------ PROVIDED RECORDS

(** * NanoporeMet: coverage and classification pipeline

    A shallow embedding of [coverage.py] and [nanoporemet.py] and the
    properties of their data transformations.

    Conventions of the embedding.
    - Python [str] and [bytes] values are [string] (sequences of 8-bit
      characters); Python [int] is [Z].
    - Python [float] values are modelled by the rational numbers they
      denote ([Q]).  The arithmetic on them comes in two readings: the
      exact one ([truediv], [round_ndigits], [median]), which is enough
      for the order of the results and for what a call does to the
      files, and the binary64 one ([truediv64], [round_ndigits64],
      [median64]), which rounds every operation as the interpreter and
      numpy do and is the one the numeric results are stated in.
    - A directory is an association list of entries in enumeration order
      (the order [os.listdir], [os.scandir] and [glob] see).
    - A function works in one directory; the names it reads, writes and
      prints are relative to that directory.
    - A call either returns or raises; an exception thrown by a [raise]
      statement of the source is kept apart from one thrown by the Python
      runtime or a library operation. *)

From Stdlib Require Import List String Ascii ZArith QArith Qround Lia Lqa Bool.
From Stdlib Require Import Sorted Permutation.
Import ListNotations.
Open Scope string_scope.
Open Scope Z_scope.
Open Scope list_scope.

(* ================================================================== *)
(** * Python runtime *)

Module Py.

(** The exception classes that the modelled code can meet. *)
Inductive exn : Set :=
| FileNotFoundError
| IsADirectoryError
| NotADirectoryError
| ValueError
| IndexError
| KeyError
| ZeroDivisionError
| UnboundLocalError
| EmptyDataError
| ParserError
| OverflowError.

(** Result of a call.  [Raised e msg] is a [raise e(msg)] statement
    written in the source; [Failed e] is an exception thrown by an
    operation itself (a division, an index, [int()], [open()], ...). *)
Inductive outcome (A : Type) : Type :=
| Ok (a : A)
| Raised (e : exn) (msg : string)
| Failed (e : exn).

------------
------ PROVIDED RECORDS

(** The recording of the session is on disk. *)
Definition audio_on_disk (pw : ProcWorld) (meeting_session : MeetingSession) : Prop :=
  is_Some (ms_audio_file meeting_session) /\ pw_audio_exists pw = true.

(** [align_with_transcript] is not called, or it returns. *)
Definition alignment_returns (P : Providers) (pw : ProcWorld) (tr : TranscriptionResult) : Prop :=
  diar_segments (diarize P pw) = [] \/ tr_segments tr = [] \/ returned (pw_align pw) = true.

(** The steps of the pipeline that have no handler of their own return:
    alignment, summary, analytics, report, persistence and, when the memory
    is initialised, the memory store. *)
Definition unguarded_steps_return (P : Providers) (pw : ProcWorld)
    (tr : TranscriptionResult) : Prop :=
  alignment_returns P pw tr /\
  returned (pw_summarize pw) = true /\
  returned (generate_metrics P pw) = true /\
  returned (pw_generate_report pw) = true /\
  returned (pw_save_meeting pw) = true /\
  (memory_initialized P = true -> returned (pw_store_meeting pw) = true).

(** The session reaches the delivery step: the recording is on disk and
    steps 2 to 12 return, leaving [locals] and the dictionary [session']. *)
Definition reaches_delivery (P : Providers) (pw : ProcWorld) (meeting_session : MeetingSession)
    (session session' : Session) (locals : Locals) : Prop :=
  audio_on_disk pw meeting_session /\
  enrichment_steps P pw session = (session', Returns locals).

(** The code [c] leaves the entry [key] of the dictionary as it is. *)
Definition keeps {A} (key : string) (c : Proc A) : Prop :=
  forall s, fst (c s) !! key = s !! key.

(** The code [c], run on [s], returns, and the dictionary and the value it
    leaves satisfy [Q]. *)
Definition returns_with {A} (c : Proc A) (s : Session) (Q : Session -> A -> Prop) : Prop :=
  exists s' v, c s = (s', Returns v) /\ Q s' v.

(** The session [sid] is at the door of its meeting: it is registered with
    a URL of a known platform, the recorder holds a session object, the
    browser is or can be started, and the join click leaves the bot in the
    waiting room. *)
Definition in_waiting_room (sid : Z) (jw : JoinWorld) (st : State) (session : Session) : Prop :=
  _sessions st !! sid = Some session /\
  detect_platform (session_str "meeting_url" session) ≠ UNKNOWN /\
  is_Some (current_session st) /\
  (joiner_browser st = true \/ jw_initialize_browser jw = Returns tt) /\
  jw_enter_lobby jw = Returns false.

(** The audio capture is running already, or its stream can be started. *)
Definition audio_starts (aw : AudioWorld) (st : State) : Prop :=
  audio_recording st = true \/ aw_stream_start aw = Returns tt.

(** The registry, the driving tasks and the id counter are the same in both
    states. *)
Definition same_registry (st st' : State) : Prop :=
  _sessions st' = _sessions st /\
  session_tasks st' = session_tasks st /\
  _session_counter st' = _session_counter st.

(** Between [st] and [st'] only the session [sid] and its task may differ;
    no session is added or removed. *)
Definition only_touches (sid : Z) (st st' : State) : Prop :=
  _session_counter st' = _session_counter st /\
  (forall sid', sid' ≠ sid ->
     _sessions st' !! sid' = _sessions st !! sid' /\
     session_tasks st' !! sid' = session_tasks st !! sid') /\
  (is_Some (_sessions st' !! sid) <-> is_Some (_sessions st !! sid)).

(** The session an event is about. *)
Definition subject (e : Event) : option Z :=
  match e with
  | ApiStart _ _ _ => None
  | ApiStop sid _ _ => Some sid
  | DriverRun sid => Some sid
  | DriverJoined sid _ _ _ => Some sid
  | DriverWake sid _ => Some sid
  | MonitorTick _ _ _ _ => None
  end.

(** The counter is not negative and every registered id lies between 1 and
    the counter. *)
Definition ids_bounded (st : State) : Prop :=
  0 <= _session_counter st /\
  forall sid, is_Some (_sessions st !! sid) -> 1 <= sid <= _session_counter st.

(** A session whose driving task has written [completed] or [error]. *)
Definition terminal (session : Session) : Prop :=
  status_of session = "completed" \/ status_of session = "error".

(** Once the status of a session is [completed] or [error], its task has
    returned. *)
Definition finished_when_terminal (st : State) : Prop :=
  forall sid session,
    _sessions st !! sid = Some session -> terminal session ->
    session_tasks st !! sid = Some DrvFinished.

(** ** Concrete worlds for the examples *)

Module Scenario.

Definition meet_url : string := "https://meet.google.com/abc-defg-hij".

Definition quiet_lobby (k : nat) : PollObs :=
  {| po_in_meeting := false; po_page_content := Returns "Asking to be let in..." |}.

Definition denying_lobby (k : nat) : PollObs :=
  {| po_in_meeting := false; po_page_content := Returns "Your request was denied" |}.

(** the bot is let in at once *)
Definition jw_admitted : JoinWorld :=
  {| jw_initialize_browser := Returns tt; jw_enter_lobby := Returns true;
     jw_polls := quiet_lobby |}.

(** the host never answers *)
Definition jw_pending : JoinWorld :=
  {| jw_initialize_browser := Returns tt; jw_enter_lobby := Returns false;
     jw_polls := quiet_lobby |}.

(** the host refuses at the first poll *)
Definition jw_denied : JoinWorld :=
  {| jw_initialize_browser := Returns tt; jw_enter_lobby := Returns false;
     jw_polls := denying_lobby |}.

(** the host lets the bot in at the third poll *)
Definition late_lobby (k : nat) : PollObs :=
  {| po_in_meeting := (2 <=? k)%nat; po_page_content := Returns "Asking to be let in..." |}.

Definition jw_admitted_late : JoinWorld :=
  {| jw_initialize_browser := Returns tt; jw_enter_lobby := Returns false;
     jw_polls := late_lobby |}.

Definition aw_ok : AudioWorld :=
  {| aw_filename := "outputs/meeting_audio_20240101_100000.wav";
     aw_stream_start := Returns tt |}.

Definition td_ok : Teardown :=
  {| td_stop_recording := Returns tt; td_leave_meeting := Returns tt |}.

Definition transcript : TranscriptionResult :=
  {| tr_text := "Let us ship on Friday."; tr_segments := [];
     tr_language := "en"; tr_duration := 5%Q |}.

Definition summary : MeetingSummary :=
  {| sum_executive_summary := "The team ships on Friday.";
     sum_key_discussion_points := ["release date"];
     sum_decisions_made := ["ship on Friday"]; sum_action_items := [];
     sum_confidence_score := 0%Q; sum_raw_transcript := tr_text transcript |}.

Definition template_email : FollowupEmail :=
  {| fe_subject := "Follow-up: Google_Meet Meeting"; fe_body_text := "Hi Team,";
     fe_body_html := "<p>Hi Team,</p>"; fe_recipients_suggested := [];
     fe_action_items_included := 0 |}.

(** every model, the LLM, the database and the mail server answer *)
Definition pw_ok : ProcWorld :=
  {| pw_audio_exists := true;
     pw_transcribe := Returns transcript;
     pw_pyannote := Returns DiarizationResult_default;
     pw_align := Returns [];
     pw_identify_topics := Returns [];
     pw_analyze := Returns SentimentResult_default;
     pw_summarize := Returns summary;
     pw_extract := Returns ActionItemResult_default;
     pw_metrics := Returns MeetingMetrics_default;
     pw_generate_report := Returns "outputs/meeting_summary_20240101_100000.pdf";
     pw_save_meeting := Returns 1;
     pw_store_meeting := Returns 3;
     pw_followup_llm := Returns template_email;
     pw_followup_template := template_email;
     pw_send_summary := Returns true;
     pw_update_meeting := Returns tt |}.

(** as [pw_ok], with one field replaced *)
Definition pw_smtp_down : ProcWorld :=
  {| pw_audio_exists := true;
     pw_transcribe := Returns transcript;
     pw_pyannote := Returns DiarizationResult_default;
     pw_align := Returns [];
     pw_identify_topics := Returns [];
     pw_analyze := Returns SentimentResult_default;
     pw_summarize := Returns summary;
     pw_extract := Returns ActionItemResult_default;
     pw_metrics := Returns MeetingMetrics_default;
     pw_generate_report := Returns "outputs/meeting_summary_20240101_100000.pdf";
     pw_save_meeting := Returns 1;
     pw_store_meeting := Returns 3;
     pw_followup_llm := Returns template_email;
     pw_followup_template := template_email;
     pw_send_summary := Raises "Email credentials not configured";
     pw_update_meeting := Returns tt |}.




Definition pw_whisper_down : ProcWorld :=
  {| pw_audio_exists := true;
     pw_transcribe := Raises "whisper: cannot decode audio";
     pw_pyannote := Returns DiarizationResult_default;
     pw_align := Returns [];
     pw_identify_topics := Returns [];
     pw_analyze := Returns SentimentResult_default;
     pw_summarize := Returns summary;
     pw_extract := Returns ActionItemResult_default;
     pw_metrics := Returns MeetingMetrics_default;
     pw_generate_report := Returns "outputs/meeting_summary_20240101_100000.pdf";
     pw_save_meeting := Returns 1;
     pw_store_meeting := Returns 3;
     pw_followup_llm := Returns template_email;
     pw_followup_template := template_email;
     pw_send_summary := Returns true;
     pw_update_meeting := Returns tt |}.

------------

One stretch of the lines above is wanted, from the line that contains "(** * NanoporeMet: coverage" through the line that contains "characters); Python [int] is [Z].". Output it exactly.

(** * NanoporeMet: coverage and classification pipeline

    A shallow embedding of [coverage.py] and [nanoporemet.py] and the
    properties of their data transformations.

    Conventions of the embedding.
    - Python [str] and [bytes] values are [string] (sequences of 8-bit
      characters); Python [int] is [Z].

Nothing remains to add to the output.